Salivary Gland Tumours

80% of salivary gland tumours originate from the parotid gland, approximately 10% from the submandibular gland, and the remainder from the sublingual and minor salivary glands. Although a large variety of tumours are encountered, 80% of the tumours in question are benign, and only 20% are malignant. The most common benign tumour is 'pleomorphic adenoma', 'Warthin's tumour' comes second. The most common malignant tumours are mucoepidermoid cancer and adenoid cystic cancer.

Typically, a pleomorphic adenoma grows slowly in the salivary gland in front of the ear, where it is most commonly located. It is a well-circumscribed mass, does not cause facial nerve palsy, and is not painful. Sometimes patients apply as soon as they notice the mass in question, and sometimes they come to the physician when they let it grow well for a few years and cause a cosmetic problem. Malignant tumours, on the other hand, grow faster, they may appear as hard masses that have little or no mobility. Sometimes they can cause facial nerve palsy. The most commonly used radiological examinations are ultrasound, MRI (Magnetic Resonance Imaging) and Computed Tomography (CT).

Then, a procedure called fine needle aspiration biopsy is performed. No anaesthesia is required in this procedure. Our pathologist colleagues can examine these cells and give us information about the type of tumour. However, biopsy performed in this way gives a 'preliminary idea', and sometimes a different result can be obtained after surgery.

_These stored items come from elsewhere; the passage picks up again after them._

(** * The buildkite agent core, checked against its specification

  A shallow embedding of the parts of the agent that the specification
  makes claims about:

  - [shell/environment.go]      the environment map ([Module Shell]);
  - [shell/command.go]          the shortening of arguments ([Module Shell]);
  - [agent/plugin.go]           plugin locations, merging and configuration
                                flattening ([Module Agent]);
  - [agent/header_times_streamer.go]  the header-time flush ([Module Agent]);
  - [agent/artifact_uploader.go]      artifact collection ([Module Agent]);
  - [agent/s3_downloader.go]    the parts of a bucket ([Module S3]);
  - [process/process.go]        the child-process runner ([Module Process]);
  - [process/run.go]            the output of a command ([Module Process]).

  Go strings are byte strings; they are modelled by [string] (one [ascii]
  per byte).  The few calls into the Go standard library are modelled in
  [Module Go].  What lies outside the program (Unicode case tables, the
  operating system, the file system, net/url) is taken as an explicit
  parameter, bundled in a record.

  All definitions come first; the lemmas and theorems follow. *)

From Stdlib Require Import ZArith NArith Ascii String.
From Stdlib Require Import DecimalString DecimalZ DecimalPos.
From stdpp Require Import base option list sorting strings gmap.

Set Warnings "-register-all".

(* ===================================================================== *)
(** * Part I: definitions                                                 *)
(* ===================================================================== *)

(** ** The Go standard library, as far as the program uses it *)

Module Go.

(** *** Bytes *)

Definition code (c : ascii) : N := N_of_ascii c.

Definition between (lo hi : N) (c : ascii) : bool :=
  ((lo <=? code c) && (code c <=? hi))%N.

Definition isByte (n : N) (c : ascii) : bool := (code c =? n)%N.

Definition isLower : ascii → bool := between 97 122.
Definition isUpper : ascii → bool := between 65 90.
Definition isDigit : ascii → bool := between 48 57.
Definition isLetter (c : ascii) : bool := isLower c || isUpper c.
Definition isAlnum (c : ascii) : bool := isLetter c || isDigit c.
(** X12. The receipt that a mint stores has no [idempotencyKey], so the gate
    does not find it: after a mint that went through, the lookup of the
    same pair still finds nothing. *)
Lemma own_receipt_is_not_found `{Platform} w u p db r st :
  find (receiptOf u (idempotencyKey p)) (receipts db) = None ->
  executeMintFlow w u p (atRest db) = (Normal r, st) ->
  Receipt.idempotencyKey r = None /\
  find (receiptOf u (idempotencyKey p)) (receipts (committed st)) = None.
Proof.
  intros G E.
  apply (executeMintFlow_returns _ _ _ _ _ _ G) in E
    as (w0 & m & img & _ & _ & _ & _ & -> & ->).
  split; [reflexivity|]. cbn [committed atRest minted receipts].
  apply find_app_none; [exact G|].
  unfold receiptOf. cbn. apply andb_false_r.
Qed.

(** C1. The same call of [executeMintFlow] a second time, after the first
    succeeded (balance 100, price 30): the gate misses and the saga runs
    again.  With the unique keys of the spec the second call throws a
    duplicate key error and marks the request of the completed mint FAILED;
    without them it debits the wallet a second time and stores a second
    asset and a second receipt. *)
Theorem retry_runs_the_saga_again :
  let first := @executeMintFlow Sample.indexed (Sample.world 0 (Resolved Sample.image))
                 Sample.alice Sample.payload (atRest (Sample.funded 100)) in
  let second := @executeMintFlow Sample.indexed (Sample.world 1 (Resolved Sample.image))
                  Sample.alice Sample.payload (snd first) in
  fst first = Normal (receiptDoc (Sample.world 0 (Resolved Sample.image))
                        Sample.alice Sample.payload) /\
  fst second = Throw (DuplicateKey "idempotencyKey_1") /\
  map Request.status (requests (committed (snd first))) = [Request.COMPLETED] /\
  map Request.status (requests (committed (snd second))) = [Request.FAILED] /\
  map Wallet.balance (wallets (@callAll Sample.bare Scenario.twice (Sample.funded 100)))
  = [40] /\
  length (receipts (@callAll Sample.bare Scenario.twice (Sample.funded 100))) = 2%nat /\
  length (assets (@callAll Sample.bare Scenario.twice (Sample.funded 100))) = 2%nat.
Proof. cbv zeta. repeat split; reflexivity. Qed.
(** ** The camera target *)

(** C10.  In every frame that runs to its end, the vertical coordinate of
    the pivot target is the character's y plus [camTargetPos.y] when that
    is not zero, and the character's y plus
    [capsuleHalfHeight + capsuleRadius / 2] when it is zero, be the zero
    the default of an absent prop or a configured value. *)
Theorem pivot_target_vertical
  (p : EcctrlProps) (keys : Keys) (w : World)
  (body : RigidBody) (model : Group) (delta : R) :
  characterRef_current w = Some body ->
  characterModelRef_current w = Some model ->
  exists w',
    useFrame_callback p keys w delta = Returned w'
    /\ (THREE.y (camTargetPos (destructure p)) <> 0 ->
        THREE.y (pivotPosition w')
        = THREE.y (translation body) + THREE.y (camTargetPos (destructure p)))
    /\ (THREE.y (camTargetPos (destructure p)) = 0 ->
        THREE.y (pivotPosition w')
        = THREE.y (translation body)
          + (capsuleHalfHeight (destructure p)
             + capsuleRadius (destructure p) / 2))
    /\ (p_camTargetPos p = None ->
        THREE.y (pivotPosition w')
        = THREE.y (translation body)
          + (capsuleHalfHeight (destructure p)
             + capsuleRadius (destructure p) / 2))
    /\ (forall v, p_camTargetPos p = Some v -> THREE.y v = 0 ->
        THREE.y (pivotPosition w')
        = THREE.y (translation body)
          + (capsuleHalfHeight (destructure p)
             + capsuleRadius (destructure p) / 2)).
Proof.
  intros Hb Hm.
  destruct (callback_returns p keys w body model delta Hb Hm)
    as (w' & Hret & _ & _ & Hpp & _).
  exists w'. split; [exact Hret|]. rewrite Hpp.
  assert (Hzero : THREE.y (camTargetPos (destructure p)) = 0 ->
            THREE.y (pivotTarget (destructure p) (translation body))
            = THREE.y (translation body)
              + (capsuleHalfHeight (destructure p)
                 + capsuleRadius (destructure p) / 2)).
  { intros Hz. cbn [pivotTarget THREE.y]. unfold orElse.
    destruct (Req_dec_T _ 0) as [_|Hne]; [reflexivity | contradiction]. }
  repeat split.
  - intros Hnz. cbn [pivotTarget THREE.y]. unfold orElse.
    destruct (Req_dec_T _ 0) as [He|_]; [contradiction | reflexivity].
  - exact Hzero.
  - intros Hnone. apply Hzero.
    unfold destructure. rewrite Hnone. reflexivity.
  - intros v Hv Hz. apply Hzero.
    unfold destructure. rewrite Hv. exact Hz.
Qed.

(** ** Horizontal components *)

(** The facing angle stored by a frame whose rigid body is there. *)
Lemma callback_facing
  (p : EcctrlProps) (keys : Keys) (w : World) (body : RigidBody) (delta : R) :
  characterRef_current w = Some body ->
  euler_y (modelEuler (worldOf (useFrame_callback p keys w delta)))
  = facing (euler_y (modelEuler w))
           (getMovingDirection (forward keys) (backward keys)
              (leftward keys) (rightward keys) (pivot w)).
Proof.
  intros Hb. unfold useFrame_callback. rewrite Hb.
  destruct (characterModelRef_current w); reflexivity.
Qed.
(** * BeamCalculator: the analysis engine of [src/BeamCalculator.tsx]

    A shallow embedding of the direct-stiffness pipeline
    ([buildNodes], [assembleSystem], [applyBoundaryConditions],
    [solveLinearSystem], [computeDiagrams] and the [analysis] closure).

    JavaScript's [number] is an interface here: every function of the
    engine is written once, over a type [T] with the operations the source
    applies to numbers.  Two instances are given.  [float] is the binary64
    arithmetic the program runs on; it is used to evaluate the engine bit
    for bit.  [Qc] is exact rational arithmetic; together with the laws of
    [ExactNumber] it is the arithmetic the engineering formulas are meant
    in.  A theorem with no [ExactNumber] assumption holds for both.

    The engine is written twice.  [Section Engine] gives the values the
    source computes, every array a list.  Module [InPlace] keeps the arrays
    of the source as objects of a store and writes them where the source
    does: [push], index assignment, the in-place [sort], the row swap of
    the solver.  The part on the engine and its arrays shows that the two
    agree and that the second leaves the arrays it is given as they were.

    Around the engine, the component is embedded too: the updaters it
    hands to its state ([handleSupportChange], [addSupport], [removeItem]
    and their like) and [scalePoints] with the polylines drawn from it.
    The parts after the first instances give what the results of the
    engine satisfy in exact arithmetic (the solver solves, the reactions
    balance the loads, the deflection vanishes at the supports, the
    results are linear in the loads), what the engine does not look at,
    and what the updaters and the polylines keep. *)

From Stdlib Require Import String.
From Stdlib Require Import List ZArith Bool Lia Ring Field Sorted FinFun.
From Stdlib Require Import Floats.
From Stdlib Require Import QArith Qcanon Qcabs.
Import ListNotations.
Close Scope Qc_scope.
Close Scope Q_scope.
Open Scope nat_scope.

Set Implicit Arguments.

(** ** Numbers *)

Declare Scope num_scope.
Delimit Scope num_scope with num.

Class Number (T : Type) : Type := {
  fromZ : Z -> T;            (* an integer literal, or a loop counter used as a number *)
  eps : T;                   (* the literal 1e-9 *)
  add : T -> T -> T;
  sub : T -> T -> T;
  mul : T -> T -> T;
  div : T -> T -> T;
  neg : T -> T;              (* unary minus *)
  abs : T -> T;              (* Math.abs *)
  ltb : T -> T -> bool;      (* a < b ; a > b is [ltb b a] *)
  leb : T -> T -> bool;      (* a <= b ; a >= b is [leb b a] *)
  eqb : T -> T -> bool;      (* a === b *)
  sameValueZero : T -> T -> bool  (* the equality of Set *)
}.

Notation "a + b" := (add a b) : num_scope.
Notation "a - b" := (sub a b) : num_scope.
Notation "a * b" := (mul a b) : num_scope.
Notation "a / b" := (div a b) : num_scope.
Notation "- a" := (neg a) : num_scope.
Notation "a <? b" := (ltb a b) : num_scope.
Notation "a <=? b" := (leb a b) : num_scope.
Notation "a >? b" := (ltb b a) (only parsing) : num_scope.
Notation "a >=? b" := (leb b a) (only parsing) : num_scope.
Notation "a =? b" := (eqb a b) : num_scope.
Notation "$ z" := (fromZ z%Z) (at level 1, format "$ z") : num_scope.

(** binary64, as the program runs. *)
Definition float_fromZ (z : Z) : float :=
  match z with
  | Z0 => PrimFloat.zero
  | Zpos _ => PrimFloat.of_uint63 (Uint63.of_Z z)
  | Zneg p => PrimFloat.opp (PrimFloat.of_uint63 (Uint63.of_Z (Zpos p)))
  end.

#[export] Instance float_Number : Number float := {|
  fromZ := float_fromZ;
  eps := 0x1.12e0be826d695p-30%float;
  add := PrimFloat.add;
  sub := PrimFloat.sub;
  mul := PrimFloat.mul;
  div := PrimFloat.div;
  neg := PrimFloat.opp;
  abs := PrimFloat.abs;
  ltb := PrimFloat.ltb;
  leb := PrimFloat.leb;
  eqb := PrimFloat.eqb;
  sameValueZero := fun a b =>
    PrimFloat.eqb a b || (PrimFloat.is_nan a && PrimFloat.is_nan b)
|}.

(** Exact rationals. *)
Definition Qc_ltb (a b : Qc) : bool :=
  match Qccompare a b with Lt => true | _ => false end.
Definition Qc_leb (a b : Qc) : bool :=
  match Qccompare a b with Gt => false | _ => true end.
Definition Qc_eqb (a b : Qc) : bool :=
  match Qccompare a b with Eq => true | _ => false end.

#[export] Instance Qc_Number : Number Qc := {|
  fromZ := fun z => Q2Qc (inject_Z z);
  eps := Q2Qc (1 # 1000000000);
  add := Qcplus;
  sub := Qcminus;
  mul := Qcmult;
  div := Qcdiv;
  neg := Qcopp;
  abs := Qcabs;
  ltb := Qc_ltb;
  leb := Qc_leb;
  eqb := Qc_eqb;
  sameValueZero := Qc_eqb
|}.

(** ** Arrays

    A JavaScript array is a list.  [get] reads an index and [upd] writes
    one; every index the engine reads or writes on a path of [analysis]
    lies inside the array (the shape lemmas below), so the value [get]
    returns outside and the no-op of [upd] outside are never observed. *)

Section Arrays.
Context {A : Type}.

Fixpoint upd (l : list A) (i : nat) (v : A) : list A :=
  match l, i with
  | [], _ => []
  | _ :: t, O => v :: t
  | h :: t, S i' => h :: upd t i' v
  end.

(* Array.prototype.findIndex, [None] for -1 *)
Fixpoint findIndex (p : A -> bool) (l : list A) : option nat :=
  match l with
  | [] => None
  | h :: t => if p h then Some O else option_map S (findIndex p t)
  end.

(* row.reduce((sum, value, c) => f sum value c, init) *)
Definition reduce_i {B : Type} (f : B -> A -> nat -> B) (l : list A) (init : B) : B :=
  fold_left (fun acc vc => f acc (fst vc) (snd vc)) (combine l (seq 0 (length l))) init.
End Arrays.

Section Engine.
Context {T : Type} {N : Number T}.
Local Open Scope num_scope.

Definition get (l : list T) (i : nat) : T := nth i l $0.
Definition row (M : list (list T)) (i : nat) : list T := nth i M [].
Definition entry (M : list (list T)) (i j : nat) : T := get (row M i) j.

(** ** Data model *)

Inductive SupportType := free | pinned | fixed.

Record Support := { s_id : nat; s_positionMm : T; s_type : SupportType }.
Record PointLoad := { p_id : nat; p_positionMm : T; p_magnitudeKn : T }.
Record Udl := { u_id : nat; u_startMm : T; u_endMm : T; u_magnitudeKnPerM : T }.
Record Node := { x : T; supportType : SupportType }.
Record ElementData := {
  index : nat; length_ : T; wNPerMm : T; kLocal : list (list T); fFixed : list T }.

Record Reaction := {
  r_positionMm : T; r_verticalKn : T; r_momentKnM : T; r_type : SupportType }.
Record Sample := { sx : T; shear : T; moment : T; deflection : T }.

Inductive Analysis :=
| AnalysisResult (nodes : list Node) (reactionTable : list Reaction) (diagrams : list Sample)
| AnalysisError (error : string).

Definition DEFAULT_SUPPORTS : list Support :=
  [ {| s_id := 1; s_positionMm := $0; s_type := fixed |};
    {| s_id := 2; s_positionMm := $3000; s_type := pinned |} ].
(** X23: [getSampleAnalysis] never throws.  A response with data returns
    the analysis of the response and draws nothing; everything else, a
    failed request of any kind or a response without data, returns the
    result of the mock generator, which on draws of [Math.random()],
    binary64 numbers in [0, 1), is an analysis, made from nine draws. *)
Theorem getSampleAnalysis_falls_back
    (reply : Reply SampleData) (random : nat → Q) (n : nat) :
  (∀ data, reply = Fulfilled (Some data) →
     AIClient.getSampleAnalysis reply random n
     = (Returns (sample_analysis data), n))
  ∧ (¬ hasData reply →
     AIClient.getSampleAnalysis reply random n
     = (Returns (fst (AIService.getMockAnalysis random n)),
        snd (AIService.getMockAnalysis random n)))
  ∧ (¬ hasData reply → (∀ k, draw (random k)) →
     ∃ a, AIClient.getSampleAnalysis reply random n
          = (Returns (Some a), (n + 9)%nat)).
Proof.
  assert (¬ hasData reply →
          AIClient.getSampleAnalysis reply random n
          = (Returns (fst (AIService.getMockAnalysis random n)),
             snd (AIService.getMockAnalysis random n))) as Hmock.
  { intros Hno. unfold AIClient.getSampleAnalysis.
    destruct reply as [[data|]|e]; cbn.
    - destruct Hno. by exists data.
    - by destruct (AIService.getMockAnalysis random n).
    - by destruct (AIService.getMockAnalysis random n). }
  split_and!.
  - by intros data ->.
  - done.
  - intros Hno Hu. rewrite Hmock by done.
    destruct (getMockAnalysis_defined random n Hu) as [a ->]. by exists a.
Qed.

Lemma getSampleAnalysis_falls_back_witness :
  ∃ a, AIClient.getSampleAnalysis
         (Failed (AxiosError (Some "ERR_BAD_RESPONSE")
                    "Request failed with status code 500")) halves 0
       = (Returns (Some a), 9%nat).
Proof.
  apply (getSampleAnalysis_falls_back
           (Failed (AxiosError (Some "ERR_BAD_RESPONSE")
                      "Request failed with status code 500")) halves 0).
  - intros [data H]. discriminate H.
  - intros k. exists (2 ^ 52), (-53). split; [|lia]. vm_compute.
    reflexivity.
Defined.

The main treatment is surgery. In benign tumours, such as the majority of parotid gland tumours, the tumour is removed together with a part of adjacent gland. If the tumour we deal with is in the submandibular gland, the entire gland is removed. It is known that if a patient with a pleomorphic adenoma deny surgery, and if the tumour remains in place for more than 10 years, it can possibly turn out to become a malignant tumour. More extensive surgeries are performed in malignant tumours. The entire gland can be removed, if the patient has facial paralysis before the operation, the facial nerve is also removed with the gland, or if the tumour is found to have invaded the facial nerve during the operation, the affected part of the facial nerve can be sacrificed, and this part can be repaired with a nerve graft. Again, in some malignant tumours, the lymph nodes in the neck can be removed, and in some cases, radiation therapy may be necessary after surgery. In malignant tumours with skin involvement, the skin can also be removed and some reconstruction methods might be required.